I live in Prince Edward Island, Canada. We have universal health care here. It is reasonable to think that a chronically ill patient would think this was a dream land, compared to the privatized U.S. system. Sadly, I've never been particularly impressed by it.
I see important (previously-seen) doctors approximately once a month (if lucky!). A referral can take up to two years. I have been waiting for a family doctor for two years now.
I can't say that the system hasn't been thorough in their investigations, as I feel like I have had every medical test known to man done! None of these tests have cost me any money, and in this sense I am very lucky. My debt instead comes from the outrageous prices of my medications and the lack of government help regarding the fact that I have never been able to hold down a job.
- Call Social Services and see if anything can be done regarding disability - even if it is only low-income housing!
- Open a joint savings account with Jon to help pay for big purchases/debt.
- Try to raise awareness of those who are considered disabled, yet are falling through the cracks of the system.
I am not impressed by the fact that throughout my years of investigations I was labeled as an over-dramatic and crazy patient for the reactions I had to both medications and situations.
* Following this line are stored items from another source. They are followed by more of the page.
Lemma layer_path_fresh x p q :
  fs_ok x → p ∈ layers_of x → k_dirs (f_k x) !! q = None → p ≠ q.
Proof. intros Hok Hp Hq ->. destruct (ok_layers _ Hok q Hp) as (_ & Hs & _). rewrite Hq in Hs. by destruct Hs. Qed.

(** What a completed dirty sink leaves. *)
Lemma sunk_switched x id pl nw l :
  fs_ok x → id_fresh x id → (∀ p, p ∈ pl → p ∈ layers_of x) → k_dirs (f_k x) !! f_upper x = Some l →
  let nu := next_upper_name id in
  let x' := Fs (spec_switch (mount_fd cfg) pl nu "ckpt" (sunk_kernel x id)) nu nw (f_reg x) in
  fs_ok x' ∧ keeps_layers x x' ∧ (∀ p, p ∈ layer_name id :: pl → layer_ok x' p) ∧
  (at_layers x pl → at_layers x' (layer_name id :: pl) ∧
     (∀ y, current_view x' y = current_view x y) ∧ ∀ y, chain_view x' (layer_name id :: pl) y = current_view x y).
Proof.
  intros Hok Hid Hpl Hl nu x'. destruct (sunk_kernel_ok x id Hok Hid) as [Hok1 Hk1].
  destruct (sunk_kernel_facts x id l pl Hok Hid Hl) as (HL & HU & Hmt).
  pose proof Hid as ([Hidp Hidok] & _ & _ & Hfr). destruct (names_distinct id) as (Hlu & _ & _ & _).
  destruct (Hfr nu) as (HU0 & _ & _); [set_solver|].
  destruct (switch_ok _ pl nu nw "ckpt" Hok1) as [Hok2 Hk2].
  { apply upper_apart_join. by rewrite !has_char_app, Hidok. }
  { intros p Hp. simpl in Hp. by apply (layer_path_fresh x). }
  simpl in Hok2, Hk2. fold x' in Hok2, Hk2.
  assert (keeps_layers x x') as Hk by (eapply keeps_layers_trans; [|exact Hk1|exact Hk2]; done).
  assert (∃ m, k_ovl (sunk_kernel x id) !! mount_fd cfg = Some m) as [m Hm] by apply (ok_mount _ Hok1).
  assert (k_ovl (f_k x') !! mount_fd cfg = Some (Mount (m_upper m :: pl) nu)) as Hm'.
  { unfold x', spec_switch. simpl. rewrite Hm. simpl. by rewrite lookup_insert_eq. }
  assert (k_dirs (f_k x') = k_dirs (sunk_kernel x id)) as Hd.
  { unfold x', spec_switch. simpl. by rewrite Hm. }
  assert (layer_ok x' (layer_name id)) as HLok.
  { unfold layer_ok. rewrite Hd, HL. split_and!; [|by eexists|done| |right; by eexists].
    - apply path_ok_path_join; [apply Hok|]. by apply path_ok_app.
    - intros m' Hm2. rewrite Hm' in Hm2. by injection Hm2 as <-. }
  split_and!; [done|done| |].
  - intros p [->|Hp]%elem_of_cons; [done|]. by apply (ok_layers _ Hok2), Hpl.
  - intros [Hmnt _]. pose proof (Hmt Hmnt Hpl) as Hm3. rewrite Hm in Hm3. injection Hm3 as ->.
    cbn [m_upper] in Hm'.
    assert (∀ y, chain_view x' (layer_name id :: pl) y = current_view x y) as Hcv.
    { intros y. unfold current_view, view_at. rewrite Hmnt. unfold chain_view, view. rewrite !fmap_cons.
      simpl m_upper. simpl m_lowers.
      assert (dir_content (f_k x') (layer_name id) = dir_content (f_k x) (f_upper x)) as ->.
      { unfold dir_content. by rewrite Hd, HL, Hl. }
      cbn [view_lookup]. case_match; [done|]. exact (keeps_layers_view x x' pl y Hk Hpl). }
    split; [split; [done|]; rewrite Hd; exists ∅; exact HU|]. split; [|done].
    intros y. rewrite <- Hcv. unfold current_view, view_at. rewrite Hm'. unfold view, chain_view.
    rewrite fmap_cons. simpl m_upper.
    assert (dir_content (f_k x') nu = ∅) as ->
      by (unfold dir_content; rewrite Hd; unfold nu; by rewrite HU).
    simpl. by rewrite lookup_empty.
Qed.

Lemma layers_kept_makedirs x p c w w' :
  layers_kept x (c, w) → kabs w' = spec_makedirs p (kabs w) → layers_kept x (c, w').
Proof.
  intros (Hok & Hk & Hs & Hr) Hw. pose proof (makedirs_keeps_layers _ p Hok) as K.
  apply (makedirs_ok _ p) in Hok. unfold layers_kept, fst_of, fs_part in *. simpl in *. rewrite Hw.
  split_and!; [done|eapply keeps_layers_trans; [|exact Hk|exact K]; done|done|done].
Qed.
Lemma layers_kept_same x c w w' : layers_kept x (c, w) → kabs w' = kabs w → layers_kept x (c, w').
Proof. unfold layers_kept, fst_of, fs_part. simpl. by intros H ->. Qed.

Definition sink_post (x : fs) (pl : list string) (r : list string * bool) (s : ctl * W) : Prop :=
  layers_kept x s ∧ r.1 ≠ [] ∧ (∀ p, p ∈ r.1 → layer_ok (fst_of s) p) ∧
  (at_layers x pl → at_layers (fst_of s) r.1 ∧ (∀ y, current_view (fst_of s) y = current_view x y) ∧
     ∀ y, chain_view (fst_of s) r.1 y = current_view x y).

Lemma sink_spec c w id pl :
  root_overlays c = None → fs_ok (fst_of (c, w)) → id_fresh (fst_of (c, w)) id → pl ≠ [] →
  (∀ p, p ∈ pl → p ∈ layers_of (fst_of (c, w))) →
  wp (sink cfg id pl) (sink_post (fst_of (c, w)) pl) (fun _ s => layers_kept (fst_of (c, w)) s) (c, w).
Proof.
  intros Hro Hok Hid Hne Hpl. set (x := fst_of (c, w)) in *.
  assert (layers_kept x (c, w)) as H0 by (split_and!; [done|apply keeps_layers_refl|done|done]).
  unfold sink. apply wp_bind. unfold wp at 1, getc. cbn [fst]. apply wp_bind, wp_catch, wp_onw.
  unfold wp at 1. rewrite law_nonempty. case_bool_decide as Hdirty.
  2: { apply wp_ret. split_and!; try done.
       - intros p Hp. by apply (ok_layers _ Hok), Hpl.
       - intros Hat. split; [done|]. split; [done|]. apply sink_clean; [done|].
         destruct (decide (dir_content (f_k x) (f_upper x) = ∅)); [done|]. by destruct Hdirty. }
  destruct (k_dirs (kabs w) !! current_upper c) as [l|] eqn:Hl.
  2: { exfalso. apply Hdirty. unfold dir_content. by rewrite Hl. }
  pose proof Hid as ([Hidp Hidok] & _ & _ & Hfr). destruct (Hfr (layer_name id)) as (HL & HuL & _); [set_solver|].
  apply wp_bind, wp_onw. eapply wp_mono; [by apply law_rename|intros [] w1 [_ H1]|].
  2: { intros e w1 H1. by eapply layers_kept_same. }
  destruct (rename_ok x (layer_name id) Hok HL HuL) as [Hok1 Hk1].
  assert (layers_kept x (c, w1)) as K1.
  { unfold layers_kept, fst_of, fs_part. simpl. by rewrite H1. }
  apply wp_bind, wp_onw. eapply wp_mono; [apply law_makedirs|intros [] w2 H2|].
  2: { intros e w2 H2. by eapply layers_kept_same. }
  assert (layers_kept x (c, w2)) as K2 by by eapply layers_kept_makedirs.
  apply wp_bind, wp_onw. eapply wp_mono; [apply law_makedirs|intros [] w3 H3|].
  2: { intros e w3 H3. by eapply layers_kept_same. }
  assert (layers_kept x (c, w3)) as K3 by by eapply layers_kept_makedirs.
  assert (kabs w3 = sunk_kernel x id) as Hk3.
  { unfold sunk_kernel. rewrite H3, H2, H1. done. }
  assert (∀ s, path_ok s → path_ok (path_join (layers_root cfg) s)) as Hp by (intros; apply path_ok_path_join; [apply Hok|done]).
  apply wp_bind. eapply wp_switch; [done| |apply Hp|apply Hp|done| | |done].
  { apply Forall_forall. intros p Hin. by apply (ok_layers _ Hok), Hpl. }
  1,2: apply path_ok_app; [done|]; by apply path_ok_app.
  2: { intros e w4 H4. by eapply layers_kept_same. }
  intros w4 H4. apply wp_bind. unfold wp at 1, modc. cbn [fst snd]. apply wp_ret.
  destruct (sunk_switched x id pl (next_work_name id) l Hok Hid Hpl Hl) as (G1 & G2 & G3 & G4).
  unfold sink_post, layers_kept, fst_of, fs_part. cbn [fst snd fs_of current_upper current_work reg set_current_work
    set_current_upper root_overlays]. rewrite H4, Hk3. split_and!; try done.
Qed.
End spec.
Not a health care strong point.
However, I now appear to be properly diagnosed and I am being reasonably managed by the doctors in my life. The problem with small centers is that they always seem behind the times - even in the case of medical knowledge. It has been 11 years, but I can just now say I'm beginning to make real progress, even though I feel more than ever to be falling apart. The mental healing process has started. The unknown has the ability to do horrible things to the psyche.
What was your experience with being diagnosed??